Polyethylen und Polypropylen, die beiden häufigsten Standardkunststoffe für Verpackungen auf Erdöl-Basis, bestehen aus verketteten Molekülen, in denen etwaige Schadstoffe weitgehend stabil gebunden sind. Diese verbundenen Moleküle gelten als für Menschen ungefährlich: Größere Teilchen wandern in der Regel unverdaut durch das System und werden ausgeschieden. "Niemand weiß allerdings, welche Komponenten freigesetzt werden und welche Substanzen in unserem Körper ankommen, wenn die Kunststoffpartikel die Nahrungskette mehrere Male durchlaufen", gibt Hanns Michael Moshammer von der Abteilung für Umweltmedizin der Medizinuniversität Wien zu bedenken.

"Welche chemischen Veränderungen Plastikteilchen erfahren, wenn sie zuerst von Verdauungsenzymen von Regenwürmern bearbeitet werden, dann mit Plankton und Fischen durch die Brandung reisen, dann von der menschlichen Magensäure attackiert werden und das Ganze mehrere Male, ist unbekannt", sagt Moshammer. Durchaus möglich sei, dass gebundene Polymere irgend wann wieder zu Monomeren zerfallen. Diese Einzelmoleküle gelten als reaktiv, teilweise toxisch und sogar krebserregend, somit als giftiger als die verbundenen Ausgangssubstanzen. "Es ist schaurig, was passiert, und wir wissen noch viel zu wenig über die Langzeitfolgen", warnt der Umweltmediziner.

Offen ist auch, ob sich die Partikel irgendwann nicht doch im Gewebe einlagern können, wenn sie nur winzig genug werden. "Mikroplastik in Nanometer-Größe könnte über Phagozytose von den Zellen aufgenommen werden, von dort weiter migrieren und Schaden anrichten", sagt er.

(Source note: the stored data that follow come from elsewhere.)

(** * Baby-tracker heatmap: aggregation, segmentation and date filtering

    A shallow embedding of the computational core of the application
    (modules [Heatmap] and [App] of the JavaScript sources) together with
    the properties claimed for it.

    Modelling conventions.
    - A JavaScript [Date] is its time value: an integer number of
      milliseconds since the epoch.  The local-time getters ([getHours],
      [getDate], ...) depend on the host's time zone; they are the methods
      of the class [TimeZone], so every theorem holds in every time zone.
      The instance [UTC] is used to evaluate the code on concrete inputs.
    - A [Set] of date strings is a [gset string]; a plain object used as a
      dictionary is a [gmap string _]; the array of 1440 sets is a list.
    - [minuteDays[m].add(d)] throws a [TypeError] when [m] is not an index
      of the array; throwing code returns [option], [None] being the throw.
    - Intensities are quotients of two set sizes; they are exact rationals
      here (the program computes them in binary floating point). *)

From Stdlib Require Import ZArith QArith Qabs Qminmax Qround Qpower Lia Lqa Sorted Ascii.
From stdpp Require Import base option list gmap sets strings pretty sorting.

Open Scope Z_scope.

(** ** The host's [Date] object *)

Definition Date := Z.

Class TimeZone := {
  getFullYear : Date -> Z;
  getMonth : Date -> Z;
  getDate : Date -> Z;
  getHours : Date -> Z;
  getMinutes : Date -> Z;
  setDate : Date -> Z -> Date;
  getHours_range : forall d, 0 <= getHours d < 24;
  getMinutes_range : forall d, 0 <= getMinutes d < 60
}.

(** [date.getTime()] and [new Date(ms)]. *)
Definition getTime (d : Date) : Z := d.
Definition newDate (ms : Z) : Date := ms.

Module UTCDate.

Definition msPerDay : Z := 86400000.
Definition msPerHour : Z := 3600000.
Definition msPerMinute : Z := 60000.

Definition Day (t : Date) : Z := t / msPerDay.

(** Year, month (1..12) and day of month of a day number, in the
    proleptic Gregorian calendar. *)
Definition civil (z0 : Z) : Z * Z * Z :=
  let z := z0 + 719468 in
  let era := z / 146097 in
  let doe := z - era * 146097 in
  let yoe := (doe - doe / 1460 + doe / 36524 - doe / 146096) / 365 in
  let doy := doe - (365 * yoe + yoe / 4 - yoe / 100) in
  let mp := (5 * doy + 2) / 153 in
  let d := doy - (153 * mp + 2) / 5 + 1 in
  let m := if mp <? 10 then mp + 3 else mp - 9 in
  let y := yoe + era * 400 in
  (if m <=? 2 then y + 1 else y, m, d).

Definition fullYear (t : Date) : Z := fst (fst (civil (Day t))).
Definition month (t : Date) : Z := snd (fst (civil (Day t))) - 1.
Definition date (t : Date) : Z := snd (civil (Day t)).
Definition hours (t : Date) : Z := (t / msPerHour) mod 24.
Definition minutes (t : Date) : Z := (t / msPerMinute) mod 60.

(** [setDate(k)] keeps the time within the day and moves to day [k] of
    the current month, days outside the month overflowing into the
    neighbouring months: the day number changes by [k - getDate()]. *)
Definition withDate (t : Date) (k : Z) : Date := t + (k - date t) * msPerDay.

End UTCDate.

#[export] Instance UTC : TimeZone := {|
  getFullYear := UTCDate.fullYear;
  getMonth := UTCDate.month;
  getDate := UTCDate.date;
  getHours := UTCDate.hours;
  getMinutes := UTCDate.minutes;
  setDate := UTCDate.withDate;
  getHours_range := fun t => Z.mod_pos_bound (t / UTCDate.msPerHour) 24 eq_refl;
  getMinutes_range := fun t => Z.mod_pos_bound (t / UTCDate.msPerMinute) 60 eq_refl
|}.

(** ** JavaScript helpers *)

(** [String(n).padStart(2, '0')] for an integer [n]. *)
Definition String_ (n : Z) : string := pretty n.

Definition padStart2 (s : string) : string :=
  match String.length s with
  | O => "00"
  | S O => "0" +:+ s
  | _ => s
  end.

(** [a > b] on numbers. *)
Definition Qgtb (a b : Q) : bool := negb (Qle_bool a b).

Definition Math_min (a b : Q) : Q := Qmin a b.
Definition Math_abs (a : Q) : Q := Qabs a.

(** [for (const x of l) body], the state threaded explicitly and a throw
    in the body ending the loop. *)
Fixpoint forOf {A S : Type} (l : list A) (body : A -> S -> option S) (s : S)
  : option S :=
  match l with
  | [] => Some s
  | x :: l' => s' ← body x s; forOf l' body s'
  end.

(** [for (let m = from; ...; m++) body] running [n] times. *)
Fixpoint forCount {S : Type} (n : nat) (from : Z) (body : Z -> S -> option S)
  (s : S) : option S :=
  match n with
  | O => Some s
  | Datatypes.S n' => s' ← body from s; forCount n' (from + 1) body s'
  end.

(** [for (let m = from; m < to; m++) body]. *)
Definition forRange {S : Type} (from to : Z) (body : Z -> S -> option S)
  (s : S) : option S :=
  forCount (Z.to_nat (to - from)) from body s.

Module Heatmap.

Definition MINUTES_PER_DAY : Z := 1440.

Definition ACTIVITY_COLORS : gmap string string :=
  list_to_map [("sleep", "#66BB6A"); ("nursing", "#F48FB1");
               ("pumping", "#CE93D8"); ("bottle", "#64B5F6");
               ("diaper", "#FFB74D")].

Definition ACTIVITY_NAMES : gmap string string :=
  list_to_map [("sleep", "Sleep"); ("nursing", "Nursing");
               ("pumping", "Pumping"); ("bottle", "Bottle");
               ("diaper", "Diaper")].

(** Activity objects as the parser builds them; only the fields the
    heatmap reads are kept. *)
Record DurationActivity := { start : Date; durationMinutes : Z }.
Record InstantActivity := { time : Date }.

(** The object [{ sleep: [...], nursing: [...], ... }]. *)
Record Activities := {
  sleep : list DurationActivity;
  nursing : list DurationActivity;
  pumping : list DurationActivity;
  bottle : list InstantActivity;
  diaper : list InstantActivity
}.

(** [allActivities[type]] for the duration kinds and the instant kinds;
    a key the object does not have is [undefined], which the guard of
    [calculateAllHeatmaps] treats like an empty array. *)
Definition durationActivities (a : Activities) (type : string)
  : list DurationActivity :=
  if decide (type = "sleep") then sleep a
  else if decide (type = "nursing") then nursing a
  else if decide (type = "pumping") then pumping a
  else [].

Definition instantActivities (a : Activities) (type : string)
  : list InstantActivity :=
  if decide (type = "bottle") then bottle a
  else if decide (type = "diaper") then diaper a
  else [].

(** Result of the per-kind aggregation. *)
Record Aggregate := {
  minuteDays : list (gset string);
  uniqueDays : gset string;
  totalCount : nat
}.

(** The same object once [calculateAllHeatmaps] has added its fields. *)
Record HeatmapData := {
  data : Aggregate;
  intensities : list Q;
  color : option string;
  name : option string
}.

Record Run := { startMinute : Z; endMinute : Z; intensity : Q }.

(** [minuteDays[m].add(dateStr)]. *)
Definition addDay (dateStr : string) (m : Z) (minuteDays : list (gset string))
  : option (list (gset string)) :=
  if bool_decide (0 <= m < Z.of_nat (length minuteDays))
  then Some (alter (fun days => days ∪ {[dateStr]}) (Z.to_nat m) minuteDays)
  else None.

Definition markMinuteRange (minuteDays : list (gset string))
  (startMinute durationMinutes : Z) (dateStr : string)
  : option (list (gset string)) :=
  let endMinute := startMinute + durationMinutes in
  if endMinute <=? MINUTES_PER_DAY then
    forRange startMinute endMinute (addDay dateStr) minuteDays
  else
    minuteDays' ← forRange startMinute MINUTES_PER_DAY (addDay dateStr) minuteDays;
    let wrappedEnd := Z.rem endMinute MINUTES_PER_DAY in
    forRange 0 wrappedEnd (addDay dateStr) minuteDays'.
(** Lines 186-190: delete the row of [word] and its entry in every row. *)
Definition drop_word (word : string) (colloc_dict : Colloc) : Colloc :=
  delete word <$> delete word colloc_dict.

Definition _filter_threshold_words (config : Config) (vocabulary : Vocab)
    (colloc_dict : Colloc) : Colloc :=
  foldl (fun d '(word, freq) =>
           if within_thresholds config freq then d else drop_word word d)
        colloc_dict (map_to_list vocabulary).

(** ** What an accumulation step returns *)

Inductive built : Type :=
| AsDict (colfreqs : Colloc)
| AsTuple (values : list (list Z)) (row2word : list string) (col2word : list Z).

(** The generator handed to [_build]: nothing runs until it is iterated. *)
Abbreviation Text := (M Vocab (list (string * list string))).

(** ** Co-occurrence accumulation: [CooccurrenceDSM._build] *)

(** [colfreqs[focus][context] += 1] on a [defaultdict] of [defaultdict(int)]. *)
Definition count_context (focus : string) (colfreqs : Colloc) (context : string)
  : Colloc :=
  let row := default ∅ (colfreqs !! focus) in
  <[focus := <[context := default 0 (row !! context) + 1]> row]> colfreqs.

Definition count_pair (colfreqs : Colloc) (pair : string * list string) : Colloc :=
  let (focus, contexts) := pair in
  foldl (count_context focus) colfreqs contexts.

Definition count_pairs (text : list (string * list string)) : Colloc :=
  foldl count_pair ∅ text.

Definition CooccurrenceDSM_build {G} (text : Text) : M (Vocab * G) built :=
  pairs ← on_fst text;
  mret (AsDict (count_pairs pairs)).

(** ** numpy *)

(** The global generator of [numpy.random]: [np.random.seed] replaces its
    state and [np.random.choice] draws from it, with replacement. *)
Class Numpy : Type := {
  rng_state : Type;
  np_random_seed : Z -> rng_state;
  np_random_choice : rng_state -> list Z -> nat -> list Z * rng_state
}.

(** [operator.index] of a configuration value. *)
Definition as_index {S} (v : cval) : M S Z :=
  match v with
  | VBool b => mret (if b then 1 else 0)
  | VInt z => mret z
  | VInf => raise (TypeError "'float' object cannot be interpreted as an integer")
  end.

(** [np.arange(n)] *)
Definition np_arange {S} (v : cval) : M S (list Z) :=
  match v with
  | VInf => raise (ValueError "Maximum allowed size exceeded")
  | _ => n ← as_index v; mret (Z.of_nat <$> seq 0 (Z.to_nat n))
  end.

(** [np.zeros((1, n))[0]]: a dimension has to be an integer, and numpy does
    not take a bool for one. *)
Definition np_zeros {S} (v : cval) : M S (list Z) :=
  match v with
  | VBool _ => raise (TypeError "an integer is required")
  | _ =>
      n ← as_index v;
      if n <? 0 then raise (ValueError "negative dimensions are not allowed")
      else mret (replicate (Z.to_nat n) 0)
  end.

(** [np.random.choice(a, size=(1, n))[0]] *)
Definition choice `{Numpy} (a : list Z) (v : cval) : M rng_state (list Z) :=
  n ← as_index v;
  if n <? 0 then raise (ValueError "negative dimensions are not allowed")
  else if bool_decide (a = []) && (0 <? n)
  then raise (ValueError "'a' cannot be empty unless no samples are taken")
  else fun g => Ok (np_random_choice g a (Z.to_nat n)).

(** One step of [np.add.at(a, indices, v)]: [a[j] += v], negative indices
    counting from the end. *)
Definition add_at1 (v : Z) (a : list Z) (j : Z) : result (list Z) :=
  let n := Z.of_nat (length a) in
  if (0 <=? j) && (j <? n) then Ok (alter (Z.add v) (Z.to_nat j) a)
  else if (- n <=? j) && (j <? 0) then Ok (alter (Z.add v) (Z.to_nat (j + n)) a)
  else Error IndexError.

Fixpoint np_add_at (a : list Z) (indices : list Z) (v : Z) : result (list Z) :=
  match indices with
  | [] => Ok a
  | j :: rest =>
      match add_at1 v a j with
      | Ok a' => np_add_at a' rest v
      | Error e => Error e
      end
  end.

Definition lift {S A} (r : result A) : M S A :=
  fun s => match r with Ok a => Ok (a, s) | Error e => Error e end.

(** ** Random-indexing accumulation: [RandomIndexing._build] *)

(** [colfreqs] is a plain dict whose key order is the order of the rows. *)
Abbreviation Rows := (list (string * list Z)).

Fixpoint rows_get (colfreqs : Rows) (focus : string) : option (list Z) :=
  match colfreqs with
  | [] => None
  | (w, row) :: rest => if decide (w = focus) then Some row else rows_get rest focus
  end.

Fixpoint rows_set (colfreqs : Rows) (focus : string) (row : list Z) : Rows :=
  match colfreqs with
  | [] => [(focus, row)]
  | (w, r) :: rest =>
      if decide (w = focus) then (w, row) :: rest
      else (w, r) :: rows_set rest focus row
  end.

(** [v[:v.size // 2]] and [v[v.size // 2:]] *)
Definition positive_half (v : list Z) : list Z :=
  py_slice v 0 (Z.of_nat (length v) / 2).

Definition negative_half (v : list Z) : list Z :=
  py_slice v (Z.of_nat (length v) / 2) (Z.of_nat (length v)).

(** [word_to_col]: the index vector drawn for each context seen so far. *)
Abbreviation Cache := (gmap string (list Z)).

Section RandomIndexingBuild.
Context `{Utils} `{Numpy}.

(** Lines 365-373: the index vector of [context], drawn on first use. *)
Definition index_vector (config : Config) (indices : list Z)
    (word_to_col : Cache) (context : string) : M rng_state (list Z * Cache) :=
  match word_to_col !! context with
  | Some v => mret (v, word_to_col)
  | None =>
      let seed := hash context `mod` 4294967295 in
      (fun _ => Ok (tt, np_random_seed seed));;
      num_indices ← config_getitem config "num_indices";
      v ← choice indices num_indices;
      mret (v, <[context := v]> word_to_col)
  end.

(** Lines 362-373: the two lists of index arrays of one pair. *)
Definition collect_indices (config : Config) (indices : list Z)
    (acc : list (list Z) * list (list Z) * Cache) (context : string)
  : M rng_state (list (list Z) * list (list Z) * Cache) :=
  let '(pos_context_indices, neg_context_indices, word_to_col) := acc in
  '(v, word_to_col) ← index_vector config indices word_to_col context;
  mret (pos_context_indices ++ [positive_half v],
        neg_context_indices ++ [negative_half v],
        word_to_col)%list.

Klarer belegt ist die schädliche Wirkung anderer Inhaltsstoffe. Chemische Substanzen bringen Kunststoffe nämlich für bestimmte Funktionen in Form. UV-Schutz macht Plastikgartenstühle sonnenbeständiger. Farben und Lacke färben Kinderspielzeuge bunt. Duftstoffe verleihen Badeenten Vanillegeruch, Weichmacher machen fast jeden Kunststoff geschmeidig. "Der Körper versucht, diese Substanzen zu verarbeiten. Dabei können aber noch giftigere Stoffe entstehen", warnt Hans-Peter Hutter vom Zentrum für Public Health der Medizinuni Wien.

Zusätzliche Inhaltsstoffe schädigen Hormonsystem

Der Weichmacher Bisphenol A etwa öffnet die Tür zur Östrogen-Wirkung in den Zellen. Normalerweise darf nur das reine Östrogen-Molekül aus den Eierstöcken durch diesen Rezeptor eintreten. Doch nun drängt sich auch das Bisphenol A-Molekül durch die Tür. Das Ergebnis ist zu viel Östrogen im Körper. Der Weichmacher wird außerdem mit Stoffwechsel-Störungen und Diabetes Typ 2 in Verbindung gebracht.

Wenn Kinder beim Krabbeln die Finger in den Mund nehmen, schlucken sie unter anderem Staub. Problemstoffe aus Plastik, die dem Staub anhaften, könnten mit ihm vom Darm resorbiert werden. "Es ist unvermeidbar, diese Stoffe aufzunehmen. Sie befinden sich so wie die Rußpartikel sogar in der Atemluft", sagt Hutter: "Wenn zu viele Plastik-Partikel nachkommen, ist die Immunabwehr überfordert." Niemand weiß, mit welchen Folgen.